• Work required
Below are some records. Return exactly the lines from the one containing "intros Hrole Hpm Hwallet Hplan Hs s' db'." through the one containing "do p1 <- card.prime", both included, and only those.

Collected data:
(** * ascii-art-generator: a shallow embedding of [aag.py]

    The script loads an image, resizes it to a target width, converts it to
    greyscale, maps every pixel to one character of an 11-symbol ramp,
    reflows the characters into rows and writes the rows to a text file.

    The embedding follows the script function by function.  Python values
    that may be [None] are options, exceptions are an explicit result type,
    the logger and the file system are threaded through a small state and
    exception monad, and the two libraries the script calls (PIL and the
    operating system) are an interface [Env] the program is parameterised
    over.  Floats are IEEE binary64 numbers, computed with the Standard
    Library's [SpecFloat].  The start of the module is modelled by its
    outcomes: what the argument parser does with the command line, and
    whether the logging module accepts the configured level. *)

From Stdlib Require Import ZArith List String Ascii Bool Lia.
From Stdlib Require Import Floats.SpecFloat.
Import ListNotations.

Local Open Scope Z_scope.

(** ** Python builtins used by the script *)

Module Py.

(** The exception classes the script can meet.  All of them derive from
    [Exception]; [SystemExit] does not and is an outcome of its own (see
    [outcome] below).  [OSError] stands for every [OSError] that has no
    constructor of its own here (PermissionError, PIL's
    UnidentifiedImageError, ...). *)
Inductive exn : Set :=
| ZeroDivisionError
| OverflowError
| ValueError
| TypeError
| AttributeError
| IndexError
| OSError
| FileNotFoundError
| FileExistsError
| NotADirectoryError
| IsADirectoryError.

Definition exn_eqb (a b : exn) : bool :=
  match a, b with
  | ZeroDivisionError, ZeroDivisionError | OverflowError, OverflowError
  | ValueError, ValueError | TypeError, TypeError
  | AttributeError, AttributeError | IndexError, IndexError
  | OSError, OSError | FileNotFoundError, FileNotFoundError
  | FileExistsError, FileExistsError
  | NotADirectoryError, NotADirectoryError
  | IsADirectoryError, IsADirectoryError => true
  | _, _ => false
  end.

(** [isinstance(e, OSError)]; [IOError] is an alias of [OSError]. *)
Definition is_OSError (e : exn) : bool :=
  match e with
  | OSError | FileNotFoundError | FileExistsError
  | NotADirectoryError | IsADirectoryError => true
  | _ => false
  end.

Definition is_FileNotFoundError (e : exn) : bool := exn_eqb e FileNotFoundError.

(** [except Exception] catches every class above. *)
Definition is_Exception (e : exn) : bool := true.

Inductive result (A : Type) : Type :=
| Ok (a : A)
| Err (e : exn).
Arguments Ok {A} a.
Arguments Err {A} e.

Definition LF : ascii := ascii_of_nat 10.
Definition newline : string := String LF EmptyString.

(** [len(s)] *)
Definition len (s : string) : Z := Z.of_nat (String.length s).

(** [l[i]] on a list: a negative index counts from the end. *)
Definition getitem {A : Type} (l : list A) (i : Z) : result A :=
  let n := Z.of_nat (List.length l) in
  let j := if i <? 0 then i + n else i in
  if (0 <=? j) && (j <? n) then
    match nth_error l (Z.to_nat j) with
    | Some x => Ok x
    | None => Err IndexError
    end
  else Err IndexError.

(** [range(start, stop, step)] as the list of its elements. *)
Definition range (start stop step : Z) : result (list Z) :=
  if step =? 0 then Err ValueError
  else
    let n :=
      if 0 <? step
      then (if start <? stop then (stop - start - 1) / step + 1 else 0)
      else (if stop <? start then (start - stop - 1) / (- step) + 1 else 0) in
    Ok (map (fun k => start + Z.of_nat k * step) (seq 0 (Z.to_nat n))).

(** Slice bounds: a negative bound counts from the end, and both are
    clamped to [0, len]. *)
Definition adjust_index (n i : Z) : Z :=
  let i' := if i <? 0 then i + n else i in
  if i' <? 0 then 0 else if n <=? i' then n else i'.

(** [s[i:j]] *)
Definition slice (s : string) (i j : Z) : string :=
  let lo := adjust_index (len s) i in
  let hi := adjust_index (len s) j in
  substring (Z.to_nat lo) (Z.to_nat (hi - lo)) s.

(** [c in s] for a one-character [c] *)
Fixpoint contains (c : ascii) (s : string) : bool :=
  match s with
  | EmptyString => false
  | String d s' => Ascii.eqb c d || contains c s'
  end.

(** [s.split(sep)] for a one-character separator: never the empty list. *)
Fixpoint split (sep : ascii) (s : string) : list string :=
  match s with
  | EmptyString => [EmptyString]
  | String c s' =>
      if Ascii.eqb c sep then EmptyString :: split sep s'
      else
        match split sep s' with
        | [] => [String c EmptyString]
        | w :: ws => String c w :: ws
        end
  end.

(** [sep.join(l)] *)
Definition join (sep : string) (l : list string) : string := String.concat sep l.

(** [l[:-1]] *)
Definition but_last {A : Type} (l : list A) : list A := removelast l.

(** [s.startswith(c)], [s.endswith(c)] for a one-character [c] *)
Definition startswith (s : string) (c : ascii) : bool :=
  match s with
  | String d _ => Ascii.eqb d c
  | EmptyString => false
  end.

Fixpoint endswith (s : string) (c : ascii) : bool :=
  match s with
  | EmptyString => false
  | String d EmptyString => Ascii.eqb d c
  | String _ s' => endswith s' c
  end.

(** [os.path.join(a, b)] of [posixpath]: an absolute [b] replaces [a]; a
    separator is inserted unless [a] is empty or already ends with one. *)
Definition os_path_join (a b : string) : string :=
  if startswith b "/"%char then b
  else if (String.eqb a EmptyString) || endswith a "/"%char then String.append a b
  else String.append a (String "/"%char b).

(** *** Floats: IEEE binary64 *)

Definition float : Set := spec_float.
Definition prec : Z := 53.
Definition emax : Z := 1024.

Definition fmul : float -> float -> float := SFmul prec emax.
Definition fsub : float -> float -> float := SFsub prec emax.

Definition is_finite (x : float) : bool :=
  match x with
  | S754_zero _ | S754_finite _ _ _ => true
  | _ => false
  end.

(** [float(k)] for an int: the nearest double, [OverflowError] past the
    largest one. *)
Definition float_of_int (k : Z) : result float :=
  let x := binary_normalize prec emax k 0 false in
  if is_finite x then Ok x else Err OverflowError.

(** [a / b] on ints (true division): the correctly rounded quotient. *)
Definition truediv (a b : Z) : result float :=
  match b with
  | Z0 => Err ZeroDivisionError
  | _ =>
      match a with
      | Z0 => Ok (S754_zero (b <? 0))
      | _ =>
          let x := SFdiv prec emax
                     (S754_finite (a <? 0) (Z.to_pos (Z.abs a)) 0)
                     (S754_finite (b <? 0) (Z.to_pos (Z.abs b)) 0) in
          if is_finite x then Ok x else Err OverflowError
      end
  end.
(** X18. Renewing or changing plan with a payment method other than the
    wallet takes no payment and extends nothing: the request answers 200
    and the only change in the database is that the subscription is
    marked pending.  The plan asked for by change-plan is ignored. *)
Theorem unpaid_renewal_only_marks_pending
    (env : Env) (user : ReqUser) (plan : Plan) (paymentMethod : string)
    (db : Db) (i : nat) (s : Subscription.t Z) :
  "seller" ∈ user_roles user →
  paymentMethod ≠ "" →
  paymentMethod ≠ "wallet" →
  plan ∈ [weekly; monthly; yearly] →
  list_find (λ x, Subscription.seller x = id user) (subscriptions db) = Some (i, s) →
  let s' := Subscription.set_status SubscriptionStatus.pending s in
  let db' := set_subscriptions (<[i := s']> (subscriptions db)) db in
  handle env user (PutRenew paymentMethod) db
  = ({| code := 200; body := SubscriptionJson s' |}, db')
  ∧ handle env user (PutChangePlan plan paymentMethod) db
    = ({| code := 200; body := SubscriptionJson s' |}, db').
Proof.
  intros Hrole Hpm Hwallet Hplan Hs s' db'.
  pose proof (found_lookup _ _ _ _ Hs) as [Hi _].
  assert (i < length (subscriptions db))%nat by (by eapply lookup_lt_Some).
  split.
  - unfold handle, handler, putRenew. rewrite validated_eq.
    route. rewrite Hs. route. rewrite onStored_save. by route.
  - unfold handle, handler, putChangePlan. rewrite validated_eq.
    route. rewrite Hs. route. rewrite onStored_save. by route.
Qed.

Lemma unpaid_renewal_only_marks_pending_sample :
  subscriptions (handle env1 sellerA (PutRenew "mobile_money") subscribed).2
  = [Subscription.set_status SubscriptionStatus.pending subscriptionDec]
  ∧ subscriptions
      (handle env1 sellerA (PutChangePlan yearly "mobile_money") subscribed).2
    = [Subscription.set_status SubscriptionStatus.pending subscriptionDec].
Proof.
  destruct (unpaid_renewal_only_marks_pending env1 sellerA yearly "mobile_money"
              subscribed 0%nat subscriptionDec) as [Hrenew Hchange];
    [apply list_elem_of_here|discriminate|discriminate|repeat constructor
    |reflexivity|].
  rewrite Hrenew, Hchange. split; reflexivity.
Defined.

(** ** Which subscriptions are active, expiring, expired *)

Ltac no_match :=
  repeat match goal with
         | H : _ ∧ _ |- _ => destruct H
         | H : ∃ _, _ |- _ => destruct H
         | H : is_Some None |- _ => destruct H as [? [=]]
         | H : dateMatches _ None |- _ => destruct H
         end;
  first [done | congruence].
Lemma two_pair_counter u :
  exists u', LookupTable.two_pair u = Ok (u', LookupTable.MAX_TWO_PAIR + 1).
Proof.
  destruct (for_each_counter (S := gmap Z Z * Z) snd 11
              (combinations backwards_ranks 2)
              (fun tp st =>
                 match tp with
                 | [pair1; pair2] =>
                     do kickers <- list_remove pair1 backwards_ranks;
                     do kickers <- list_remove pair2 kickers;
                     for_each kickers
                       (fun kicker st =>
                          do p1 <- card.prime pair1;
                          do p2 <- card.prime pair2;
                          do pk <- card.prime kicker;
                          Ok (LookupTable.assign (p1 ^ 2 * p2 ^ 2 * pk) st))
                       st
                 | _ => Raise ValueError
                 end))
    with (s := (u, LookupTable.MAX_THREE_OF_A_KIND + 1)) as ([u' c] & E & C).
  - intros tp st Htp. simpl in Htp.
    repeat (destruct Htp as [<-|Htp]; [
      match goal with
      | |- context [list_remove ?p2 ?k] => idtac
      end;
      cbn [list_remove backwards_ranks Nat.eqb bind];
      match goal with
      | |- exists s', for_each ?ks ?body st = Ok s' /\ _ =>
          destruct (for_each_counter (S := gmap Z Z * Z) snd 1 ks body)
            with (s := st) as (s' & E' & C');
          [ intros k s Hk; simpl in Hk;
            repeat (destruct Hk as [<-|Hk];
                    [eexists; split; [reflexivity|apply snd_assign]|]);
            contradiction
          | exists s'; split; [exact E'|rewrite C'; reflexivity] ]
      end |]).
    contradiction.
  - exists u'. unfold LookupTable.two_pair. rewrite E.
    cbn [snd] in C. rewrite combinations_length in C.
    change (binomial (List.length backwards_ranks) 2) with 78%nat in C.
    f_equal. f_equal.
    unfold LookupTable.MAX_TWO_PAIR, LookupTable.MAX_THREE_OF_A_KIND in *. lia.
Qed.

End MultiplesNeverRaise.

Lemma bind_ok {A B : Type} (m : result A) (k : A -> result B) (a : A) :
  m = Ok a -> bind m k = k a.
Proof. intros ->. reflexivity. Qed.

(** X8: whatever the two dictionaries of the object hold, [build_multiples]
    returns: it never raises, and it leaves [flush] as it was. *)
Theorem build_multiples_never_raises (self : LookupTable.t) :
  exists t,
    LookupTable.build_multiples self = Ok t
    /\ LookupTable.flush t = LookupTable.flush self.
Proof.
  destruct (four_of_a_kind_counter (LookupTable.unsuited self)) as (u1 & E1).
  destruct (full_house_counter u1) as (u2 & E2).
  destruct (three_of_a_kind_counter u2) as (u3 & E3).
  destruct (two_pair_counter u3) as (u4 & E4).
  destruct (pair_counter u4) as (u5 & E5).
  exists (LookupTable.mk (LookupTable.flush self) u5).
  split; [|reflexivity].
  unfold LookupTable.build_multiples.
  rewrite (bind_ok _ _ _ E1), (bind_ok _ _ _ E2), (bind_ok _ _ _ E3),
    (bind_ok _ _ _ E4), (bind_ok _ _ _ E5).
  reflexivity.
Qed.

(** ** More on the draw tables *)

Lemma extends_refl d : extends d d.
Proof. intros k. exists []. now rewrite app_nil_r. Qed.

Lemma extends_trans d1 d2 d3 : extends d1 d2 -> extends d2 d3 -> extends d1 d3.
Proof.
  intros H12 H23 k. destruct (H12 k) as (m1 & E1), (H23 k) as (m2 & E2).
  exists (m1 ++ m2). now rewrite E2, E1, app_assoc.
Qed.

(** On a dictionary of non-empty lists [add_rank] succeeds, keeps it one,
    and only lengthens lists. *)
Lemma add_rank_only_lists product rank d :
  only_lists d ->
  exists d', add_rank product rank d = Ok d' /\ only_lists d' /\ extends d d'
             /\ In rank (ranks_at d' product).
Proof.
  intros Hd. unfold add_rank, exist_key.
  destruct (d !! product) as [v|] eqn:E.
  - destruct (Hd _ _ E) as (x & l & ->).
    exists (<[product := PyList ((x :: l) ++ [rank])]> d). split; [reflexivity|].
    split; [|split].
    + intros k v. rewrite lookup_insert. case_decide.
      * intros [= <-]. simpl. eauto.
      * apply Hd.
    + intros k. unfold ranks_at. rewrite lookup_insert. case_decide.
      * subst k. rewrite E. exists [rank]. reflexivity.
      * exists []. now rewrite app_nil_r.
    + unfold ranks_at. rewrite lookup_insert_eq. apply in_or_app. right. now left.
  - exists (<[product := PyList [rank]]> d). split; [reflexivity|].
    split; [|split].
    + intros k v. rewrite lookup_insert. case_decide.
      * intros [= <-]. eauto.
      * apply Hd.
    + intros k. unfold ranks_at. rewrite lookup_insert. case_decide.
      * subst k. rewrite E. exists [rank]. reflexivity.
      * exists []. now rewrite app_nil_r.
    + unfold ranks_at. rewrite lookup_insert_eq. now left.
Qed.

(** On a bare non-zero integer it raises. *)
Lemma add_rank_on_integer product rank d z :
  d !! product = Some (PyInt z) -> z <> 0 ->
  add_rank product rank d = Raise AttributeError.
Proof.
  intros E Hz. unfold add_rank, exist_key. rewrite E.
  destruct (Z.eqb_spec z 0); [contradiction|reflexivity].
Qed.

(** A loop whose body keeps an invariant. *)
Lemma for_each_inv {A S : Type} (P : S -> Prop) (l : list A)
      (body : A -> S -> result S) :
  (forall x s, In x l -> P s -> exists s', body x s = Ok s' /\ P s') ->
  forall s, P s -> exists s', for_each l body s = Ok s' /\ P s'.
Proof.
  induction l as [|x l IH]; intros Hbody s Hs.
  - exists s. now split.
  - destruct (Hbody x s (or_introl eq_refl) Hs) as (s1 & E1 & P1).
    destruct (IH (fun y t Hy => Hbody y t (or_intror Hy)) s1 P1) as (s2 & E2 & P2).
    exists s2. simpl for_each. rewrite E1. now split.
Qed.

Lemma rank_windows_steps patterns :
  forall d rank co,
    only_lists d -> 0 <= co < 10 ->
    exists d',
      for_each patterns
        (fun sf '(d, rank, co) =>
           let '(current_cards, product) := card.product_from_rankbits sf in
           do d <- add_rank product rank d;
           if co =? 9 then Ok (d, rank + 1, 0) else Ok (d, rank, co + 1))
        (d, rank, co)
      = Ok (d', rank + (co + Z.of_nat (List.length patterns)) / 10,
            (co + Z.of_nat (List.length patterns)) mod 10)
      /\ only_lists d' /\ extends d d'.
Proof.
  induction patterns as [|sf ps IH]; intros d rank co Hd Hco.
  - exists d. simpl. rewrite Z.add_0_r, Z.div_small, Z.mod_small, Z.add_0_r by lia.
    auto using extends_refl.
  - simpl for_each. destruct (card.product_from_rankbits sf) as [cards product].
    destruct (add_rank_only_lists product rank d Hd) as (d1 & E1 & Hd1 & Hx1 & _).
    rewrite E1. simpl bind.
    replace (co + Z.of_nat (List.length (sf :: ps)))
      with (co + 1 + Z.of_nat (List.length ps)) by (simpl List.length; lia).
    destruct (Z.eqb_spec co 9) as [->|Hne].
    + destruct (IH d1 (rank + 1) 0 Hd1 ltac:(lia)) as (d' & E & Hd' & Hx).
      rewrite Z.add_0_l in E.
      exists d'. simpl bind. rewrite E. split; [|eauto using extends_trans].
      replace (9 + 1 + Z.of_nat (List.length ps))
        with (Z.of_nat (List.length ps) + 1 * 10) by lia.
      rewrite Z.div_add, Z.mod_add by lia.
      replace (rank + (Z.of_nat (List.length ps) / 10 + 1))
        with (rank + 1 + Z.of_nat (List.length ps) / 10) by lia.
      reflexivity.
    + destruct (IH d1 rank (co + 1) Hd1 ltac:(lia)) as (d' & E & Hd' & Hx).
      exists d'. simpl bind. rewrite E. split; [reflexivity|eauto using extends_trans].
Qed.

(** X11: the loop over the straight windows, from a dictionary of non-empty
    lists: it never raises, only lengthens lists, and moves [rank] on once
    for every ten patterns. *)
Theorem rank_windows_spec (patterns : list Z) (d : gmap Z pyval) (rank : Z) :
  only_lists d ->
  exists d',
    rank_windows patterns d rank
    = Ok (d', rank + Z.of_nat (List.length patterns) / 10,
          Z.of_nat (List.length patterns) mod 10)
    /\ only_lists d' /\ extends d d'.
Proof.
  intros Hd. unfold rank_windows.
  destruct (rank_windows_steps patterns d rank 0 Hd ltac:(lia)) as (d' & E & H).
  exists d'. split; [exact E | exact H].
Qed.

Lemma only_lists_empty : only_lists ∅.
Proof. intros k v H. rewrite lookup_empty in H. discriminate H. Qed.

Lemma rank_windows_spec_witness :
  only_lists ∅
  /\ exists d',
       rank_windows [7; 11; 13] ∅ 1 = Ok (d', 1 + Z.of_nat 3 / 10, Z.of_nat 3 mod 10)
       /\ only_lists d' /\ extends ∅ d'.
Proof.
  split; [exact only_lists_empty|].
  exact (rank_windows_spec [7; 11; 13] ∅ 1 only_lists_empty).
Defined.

• Expected answer
  intros Hrole Hpm Hwallet Hplan Hs s' db'.
  pose proof (found_lookup _ _ _ _ Hs) as [Hi _].
  assert (i < length (subscriptions db))%nat by (by eapply lookup_lt_Some).
  split.
  - unfold handle, handler, putRenew. rewrite validated_eq.
    route. rewrite Hs. route. rewrite onStored_save. by route.
  - unfold handle, handler, putChangePlan. rewrite validated_eq.
    route. rewrite Hs. route. rewrite onStored_save. by route.
Qed.

Lemma unpaid_renewal_only_marks_pending_sample :
  subscriptions (handle env1 sellerA (PutRenew "mobile_money") subscribed).2
  = [Subscription.set_status SubscriptionStatus.pending subscriptionDec]
  ∧ subscriptions
      (handle env1 sellerA (PutChangePlan yearly "mobile_money") subscribed).2
    = [Subscription.set_status SubscriptionStatus.pending subscriptionDec].
Proof.
  destruct (unpaid_renewal_only_marks_pending env1 sellerA yearly "mobile_money"
              subscribed 0%nat subscriptionDec) as [Hrenew Hchange];
    [apply list_elem_of_here|discriminate|discriminate|repeat constructor
    |reflexivity|].
  rewrite Hrenew, Hchange. split; reflexivity.
Defined.

(** ** Which subscriptions are active, expiring, expired *)

Ltac no_match :=
  repeat match goal with
         | H : _ ∧ _ |- _ => destruct H
         | H : ∃ _, _ |- _ => destruct H
         | H : is_Some None |- _ => destruct H as [? [=]]
         | H : dateMatches _ None |- _ => destruct H
         end;
  first [done | congruence].
Lemma two_pair_counter u :
  exists u', LookupTable.two_pair u = Ok (u', LookupTable.MAX_TWO_PAIR + 1).
Proof.
  destruct (for_each_counter (S := gmap Z Z * Z) snd 11
              (combinations backwards_ranks 2)
              (fun tp st =>
                 match tp with
                 | [pair1; pair2] =>
                     do kickers <- list_remove pair1 backwards_ranks;
                     do kickers <- list_remove pair2 kickers;
                     for_each kickers
                       (fun kicker st =>
                          do p1 <- card.prime pair1;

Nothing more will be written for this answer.